El encelamiento de los medios con Bárcenas –que no es sino la amorosa correspondencia del encelamiento de Bárcenas con los medios– amenaza con privarnos de un verano pendientes de Gareth Bale. El verano informativo fetén lo ha presidido durante toda mi vida la expectativa de un fichaje estelar del Real Madrid, y ha tenido que v enir Bárcenas con su moleskine por fascículos a jodernos la ilusión. En eso yo era exactamente como Rajoy: en verano sólo leía la prensa deportiva. Ahora nos hemos distanciado, y mientras yo consumo mi episodio diario de ala oeste de Soto del Real, don Mariano continúa plácidamente enganchado a las pedaladas inalcanzables de Froome.

El circo siniestro de Bretón también ha sido felizmente clausurado con la condena del psicópata de córneas alucinadas, al mismo tiempo por cierto que se ha cerrado el fichaje de Illarramendi, y en ambos casos era tan obvio el desenlace que los becarios del periodismo estival han podido al fin estrenarse titulando por la sobada paráfrasis a Gabo: “Crónica de una condena/un fichaje anunciada/o”. Uno no se siente periodista hasta que no ha titulado así una pieza.

Pedir una moción de censura con la moleskine de Bárcenas en la mano equivale a levantar al sol una copa de chardonnay por la igualdad de todos ante la ley, la salvaguarda fáctica de la presunción de inocencia o cualquier otra sonrosada fantasía emanada de la aldea del arce de nuestra democracia.
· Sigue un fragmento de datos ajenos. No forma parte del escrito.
(** * productcode.py: product codes and their bar code symbols

    A shallow embedding of [productcode.py] (ISBN, ISMN, EAN-13 and the
    five digit UPC add-on) and the properties of its construction
    pipeline: parsing, checksum resolution, the reality check, the bit
    patterns and the dispatcher [makeProductCode].

    Python values are modelled as follows.
    - [str] is a list of 8-bit characters ([pystr]); a one character
      string such as [s[0]] is a one element list.  Every key of every
      character map is ASCII, so [parse] rejects any other character
      before [upper] is ever observed.
    - [int] is [Z]; the wildcard [None] inside [self.digits] is [None] of
      [option Z].
    - a [dict] with string keys is an association list searched from the
      front; only look-up and key membership are used by the program.
    - exceptions are the constructors of [exn]; the class attribute
      [ProductCodeError.msgs], one list shared by every instance, is the
      state threaded by the monad [M]. *)

From Stdlib Require Import String Ascii DecimalString.
From Stdlib Require Import List ZArith Lia Bool.
Import ListNotations.
Local Open Scope Z_scope.

(** ** Python strings *)

Abbreviation pystr := (list ascii).

Definition str (x : string) : pystr := list_ascii_of_string x.

Definition pystr_eqb (x y : pystr) : bool :=
  if list_eq_dec ascii_dec x y then true else false.

Definition is_lower (c : ascii) : bool :=
  ((97 <=? nat_of_ascii c) && (nat_of_ascii c <=? 122))%nat.

(** [str.upper] *)
Definition upper (x : pystr) : pystr :=
  map (fun c => if is_lower c then ascii_of_nat (nat_of_ascii c - 32) else c) x.

(** ["%s" % n] for an integer [n] *)
Definition pystr_of_Z (n : Z) : pystr :=
  str (NilZero.string_of_int (Z.to_int n)).

Fixpoint prefix_b (x y : pystr) : bool :=
  match x, y with
  | [], _ => true
  | _ :: _, [] => false
  | a :: x', b :: y' => Ascii.eqb a b && prefix_b x' y'
  end.

(** [x in y] for two strings, also [re.search] of a literal *)
Fixpoint substring_b (x y : pystr) : bool :=
  prefix_b x y ||
  match y with
  | [] => false
  | _ :: y' => substring_b x y'
  end.

(** [sep.join(l)] *)
Fixpoint join (sep : pystr) (l : list pystr) : pystr :=
  match l with
  | [] => []
  | [x] => x
  | x :: l' => x ++ sep ++ join sep l'
  end.

Definition newline : pystr := [ascii_of_nat 10].

(** [re.sub("\*", c, x)]: every star of [x] is replaced by the string [c]
    (the replacement strings of the program hold no backslash). *)
Definition re_sub_star (c x : pystr) : pystr :=
  flat_map (fun ch => if Ascii.eqb ch "*" then c else [ch]) x.

(** [repr] of a string, the text of a [KeyError] *)
Definition hexdigit (n : nat) : ascii :=
  nth n (str "0123456789abcdef") "0"%char.

Definition printable (c : ascii) : bool :=
  let n := nat_of_ascii c in
  ((32 <=? n) && (n <=? 126) || (161 <=? n) && negb (n =? 173))%nat.

Definition repr_char (quote c : ascii) : pystr :=
  let n := nat_of_ascii c in
  if Ascii.eqb c "\" then str "\\"
  else if Ascii.eqb c quote then ["\"%char; c]
  else if (n =? 9)%nat then str "\t"
  else if (n =? 10)%nat then str "\n"
  else if (n =? 13)%nat then str "\r"
  else if printable c then [c]
  else str "\x" ++ [hexdigit (n / 16); hexdigit (n mod 16)].

Definition dquote : ascii := ascii_of_nat 34.

Definition repr (x : pystr) : pystr :=
  let quote :=
    if existsb (Ascii.eqb "'") x && negb (existsb (Ascii.eqb dquote) x)
    then dquote else "'"%char in
  [quote] ++ flat_map (repr_char quote) x ++ [quote].

(** ** Exceptions and the two monads *)

Inductive exn : Type :=
| ProductCodeError (msg : option pystr)
| KeyError (key : pystr)
| IndexError
| ValueError
| TypeError
| AttributeError
| ZeroDivisionError.

Inductive res (A : Type) : Type :=
| OK (a : A)
| Raise (e : exn).
Arguments OK {A} a.
Arguments Raise {A} e.

Definition rbind {A B} (r : res A) (f : A -> res B) : res B :=
  match r with
  | OK a => f a
  | Raise e => Raise e
  end.

(** The state is the class attribute [ProductCodeError.msgs]. *)
Abbreviation msgs_t := (list pystr).

Definition M (A : Type) : Type := msgs_t -> res A * msgs_t.

Definition ret {A} (a : A) : M A := fun msgs => (OK a, msgs).

Definition raise {A} (e : exn) : M A := fun msgs => (Raise e, msgs).

Definition lift {A} (r : res A) : M A := fun msgs => (r, msgs).

Definition bind {A B} (m : M A) (f : A -> M B) : M B :=
  fun msgs =>
    match m msgs with
    | (OK a, msgs') => f a msgs'
    | (Raise e, msgs') => (Raise e, msgs')
    end.

Declare Scope py_scope.
Delimit Scope py_scope with py.
Notation "x <~ e ;; k" := (rbind e (fun x => k))
  (at level 61, e at next level, right associativity) : py_scope.
Notation "x <- e ;; k" := (bind e (fun x => k))
  (at level 61, e at next level, right associativity) : py_scope.
Notation "e ;; k" := (bind e (fun _ => k))
  (at level 61, right associativity) : py_scope.
Local Open Scope py_scope.

(** [try: body / except C as e: handler e], [caught] deciding the class *)
Definition try_except {A} (body : M A) (caught : exn -> bool)
    (handler : exn -> M A) : M A :=
  fun msgs =>
    match body msgs with
    | (OK a, msgs') => (OK a, msgs')
    | (Raise e, msgs') =>
        if caught e then handler e msgs' else (Raise e, msgs')
    end.

Definition isKeyError (e : exn) : bool :=
  match e with KeyError _ => true | _ => false end.

Definition isProductCodeError (e : exn) : bool :=
  match e with ProductCodeError _ => true | _ => false end.

(** [ProductCodeError.__init__]: a true message (neither [None] nor the
    empty string) is appended to the shared list. *)
Definition ProductCodeError_init (msg : option pystr) : M exn :=
  fun msgs =>
    (OK (ProductCodeError msg),
     match msg with
     | Some ((_ :: _) as m) => msgs ++ [m]
     | _ => msgs
     end).

(** [raise ProductCodeError(msg)] *)
Definition raise_ProductCodeError {A} (msg : option pystr) : M A :=
  e <- ProductCodeError_init msg ;; raise e.

(** [ProductCodeError.__str__], the same text for every instance *)
Definition ProductCodeError_str (e : exn) : M pystr :=
  fun msgs => (OK (join newline msgs), msgs).

(** ** Sequences and dictionaries *)

(** [l[i]] *)
Definition getitem {A} (l : list A) (i : Z) : res A :=
  let n := Z.of_nat (length l) in
  let j := if i <? 0 then i + n else i in
  if (j <? 0) || (n <=? j) then Raise IndexError
  else match nth_error l (Z.to_nat j) with
       | Some a => OK a
       | None => Raise IndexError
       end.

(** [x[i]] for a string [x], a one character string *)
Definition str_getitem (x : pystr) (i : Z) : res pystr :=
  c <~ getitem x i ;; OK [c].

(** [l[lo:hi]]; [None] is an omitted bound *)
Definition slice {A} (l : list A) (lo hi : option Z) : list A :=
  let n := Z.of_nat (length l) in
  let clamp i := Z.min n (Z.max 0 (if i <? 0 then i + n else i)) in
  let a := match lo with Some i => clamp i | None => 0 end in
  let b := match hi with Some i => clamp i | None => n end in
  firstn (Z.to_nat (b - a)) (skipn (Z.to_nat a) l).

(** [l[i] = a] for an index in range *)
Fixpoint setitem {A} (l : list A) (i : nat) (a : A) : list A :=
  match l, i with
  | [], _ => []
  | _ :: l', O => a :: l'
  | b :: l', S i' => b :: setitem l' i' a
  end.

(** [range(n)] *)
Definition range (n : nat) : list Z := map Z.of_nat (seq 0 n).

Definition dict (V : Type) : Type := list (pystr * V).

Fixpoint dict_find {V} (d : dict V) (k : pystr) : option V :=
  match d with
  | [] => None
  | (k', v) :: d' => if pystr_eqb k' k then Some v else dict_find d' k
  end.

(** [d[k]] *)
Definition dict_getitem {V} (d : dict V) (k : pystr) : res V :=
  match dict_find d k with
  | Some v => OK v
  | None => Raise (KeyError k)
  end.

(** [k in d.keys()] *)
Definition dict_has_key {V} (d : dict V) (k : pystr) : bool :=
  match dict_find d k with Some _ => true | None => false end.

(** [d[k] = v] *)
Definition dict_setitem {V} (d : dict V) (k : pystr) (v : V) : dict V :=
  (k, v) :: filter (fun kv => negb (pystr_eqb (fst kv) k)) d.

(** ** The tables *)

(** The parity symbols [A="A";B="B";C="C";O="O";E="E"], kept in a module
    of their own since [O] is also the zero of [nat]. *)
Module Sym.
Definition A : pystr := str "A".
Definition B : pystr := str "B".
Definition C : pystr := str "C".
Definition O : pystr := str "O".
Definition E : pystr := str "E".
End Sym.

Definition UPCABITS : list (dict pystr) :=
  [ [(Sym.O, str "0001101"); (Sym.E, str "1110010")];
    [(Sym.O, str "0011001"); (Sym.E, str "1100110")];
    [(Sym.O, str "0010011"); (Sym.E, str "1101100")];
    [(Sym.O, str "0111101"); (Sym.E, str "1000010")];
    [(Sym.O, str "0100011"); (Sym.E, str "1011100")];
    [(Sym.O, str "0110001"); (Sym.E, str "1001110")];
    [(Sym.O, str "0101111"); (Sym.E, str "1010000")];
    [(Sym.O, str "0111011"); (Sym.E, str "1000100")];
    [(Sym.O, str "0110111"); (Sym.E, str "1001000")];
    [(Sym.O, str "0001011"); (Sym.E, str "1110100")] ].

Definition UPCAPARITY : list pystr := repeat (str "OOOOOOEEEEEE") 10.

Definition UPCEBITS : list (dict pystr) :=
  [ [(Sym.O, str "0001101"); (Sym.E, str "0100111")];
    [(Sym.O, str "0011001"); (Sym.E, str "0110011")];
    [(Sym.O, str "0010011"); (Sym.E, str "0011011")];
    [(Sym.O, str "0111101"); (Sym.E, str "0100001")];
    [(Sym.O, str "0100011"); (Sym.E, str "0011101")];
    [(Sym.O, str "0110001"); (Sym.E, str "0111001")];
    [(Sym.O, str "0101111"); (Sym.E, str "0000101")];
    [(Sym.O, str "0111011"); (Sym.E, str "0010001")];
    [(Sym.O, str "0110111"); (Sym.E, str "0001001")];
    [(Sym.O, str "0001011"); (Sym.E, str "0010111")] ].

Definition UPC5BITS : list (dict pystr) := UPCEBITS.

Definition UPC5PARITY : list pystr :=
  map str ["EEOOO"; "EOEOO"; "EOOEO"; "EOOOE"; "OEEOO";
           "OOEEO"; "OOOEE"; "OEOEO"; "OEOOE"; "OOEOE"]%string.

Definition EAN13BITS : list (dict pystr) :=
  [ [(Sym.A, str "0001101"); (Sym.B, str "0100111"); (Sym.C, str "1110010")];
    [(Sym.A, str "0011001"); (Sym.B, str "0110011"); (Sym.C, str "1100110")];
    [(Sym.A, str "0010011"); (Sym.B, str "0011011"); (Sym.C, str "1101100")];
    [(Sym.A, str "0111101"); (Sym.B, str "0100001"); (Sym.C, str "1000010")];
    [(Sym.A, str "0100011"); (Sym.B, str "0011101"); (Sym.C, str "1011100")];
    [(Sym.A, str "0110001"); (Sym.B, str "0111001"); (Sym.C, str "1001110")];
    [(Sym.A, str "0101111"); (Sym.B, str "0000101"); (Sym.C, str "1010000")];
    [(Sym.A, str "0111011"); (Sym.B, str "0010001"); (Sym.C, str "1000100")];
    [(Sym.A, str "0110111"); (Sym.B, str "0001001"); (Sym.C, str "1001000")];
    [(Sym.A, str "0001011"); (Sym.B, str "0010111"); (Sym.C, str "1110100")] ].

Definition EAN13PARITY : list pystr :=
  map (fun x => x ++ str "CCCCCC")
      (map str ["AAAAAA"; "AABABB"; "AABBAB"; "AABBBA"; "ABAABB";
                "ABBAAB"; "ABBBAA"; "ABABAB"; "ABABBA"; "ABBABA"]%string).

(** ** Character maps and [parse] *)

(** The values a character map holds: a digit, the wildcard [None], or
    the separator itself. *)
Inductive pyval : Type :=
| PyInt (n : Z)
| PyNone
| PyStr (x : pystr).

Abbreviation charmap := (dict pyval).

Definition makeCharMap (dicts : list charmap) : charmap :=
  let rval :=
    fold_left (fun rval i => dict_setitem rval (pystr_of_Z i) (PyInt i))
              (range 10) [] in
  fold_left
    (fun rval d =>
       fold_left (fun rval kv => dict_setitem rval (fst kv) (snd kv)) d rval)
    dicts rval.

(** A slot of [self.digits]: a digit or the wildcard [None]. *)
Abbreviation digit := (option Z).

(** [if type(d)==int or d==None: digits.append(d)] *)
Definition append_digit (digits : list digit) (d : pyval) : list digit :=
  match d with
  | PyInt n => digits ++ [Some n]
  | PyNone => digits ++ [None]
  | PyStr _ => digits
  end.

(** [for c in x: d = otherCharMap[c]; ...] *)
Fixpoint parse_loop (otherCharMap : charmap) (x : pystr)
    (digits : list digit) : res (list digit) :=
  match x with
  | [] => OK digits
  | c :: x' =>
      d <~ dict_getitem otherCharMap [c] ;;
      parse_loop otherCharMap x' (append_digit digits d)
  end.

Definition parse (s : pystr) (firstCharMap lastCharMap otherCharMap : charmap)
    : res (list digit) :=
  let digits := [] in
  c <~ str_getitem s 0 ;;
  d <~ dict_getitem firstCharMap c ;;
  let digits := append_digit digits d in
  digits <~ parse_loop otherCharMap (slice s (Some 1) (Some (-1))) digits ;;
  c <~ str_getitem s (-1) ;;
  d <~ dict_getitem lastCharMap c ;;
  OK (append_digit digits d).
Lemma cat_state fs path : (cat fs path).1 = fs.
Proof.
  unfold cat. destruct (_traverse _ _); [| done]. by destruct (is_file _).
Qed.

Lemma cd_wf fs path : wf fs → wf (cd fs path).1.
Proof.
  intros W. unfold cd. case_decide.
  - destruct W. by split.
  - destruct (_traverse fs _) as [t|] eqn:Ht; [| done].
    destruct (traverse_wf _ _ _ W Ht) as [Hd Hn].
    destruct (is_file (heap fs !!! t)) eqn:Hf; [done |]. simpl.
    destruct W. by split.
Qed.

Lemma write_wf fs path text : wf fs → wf (write fs path text).1.
Proof.
  intros W. unfold write. destruct (_traverse fs _) as [t|]; [| done].
  destruct (is_file (heap fs !!! t)); [| done]. simpl.
  apply wf_with_heap; [done | |].
  - apply write_content_ok, (wf_heap _ W).
  - apply write_content_ext.
Qed.

Lemma rm_wf fs path : wf fs → wf (rm fs path).1.
Proof.
  intros W. unfold rm. destruct (_parse_path path) as [|c rest]; [done |].
  destruct (_traverse fs _) as [d|]; [| done].
  destruct (children (heap fs !!! d) !! _); [| done]. simpl.
  apply wf_with_heap; [done | |].
  - apply del_child_ok, (wf_heap _ W).
  - apply del_child_ext.
Qed.

Lemma pwd_state fs fs' out : pwd fs = Ok (fs', out) → fs' = fs.
Proof.
  unfold pwd. destruct (pwd_loop _ _ _ _); [| done]. simpl. by intros [= <- _].
Qed.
Leo a colegas de columna que señalan la valentía de los jueces Castro, Alaya o Ruz como retenes estatales del escurridizo Montesquieu, pero yo creo que en tiempos jacobinos como los que soplan no entraña enorme arrojo apear al potentado de su pompa ni coincidir con la sed de hoguera del sufrido, depauperado y rencoroso pueblo llano. Castro cuenta con el aplauso enardecido del republicanismo en boga; de la sala de Ruz se filtran los audios de las tomas de declaración en un remedo estival y desenfadado de court show que convierte la Audiencia en una spin-off de aquel Veredicto que presentaba Ana Rosa Quintana (¿no sospechan ustedes que los sms acabarían decretando la libertad del pinturero Bárcenas, del mismo modo que los gatoadictos concedían invariablemente el Gato al Agua a Mario Conde?); y únicamente la Alaya, con su tiesura pulcra y ese trolley tremebundo que parece contener los retratos desencajados de los dorian gray del chavismo, ha padecido de veras la presión ambiental de una tierra moderadamente atávica que si algo odia más que a un señorito, puede ser a una señorita.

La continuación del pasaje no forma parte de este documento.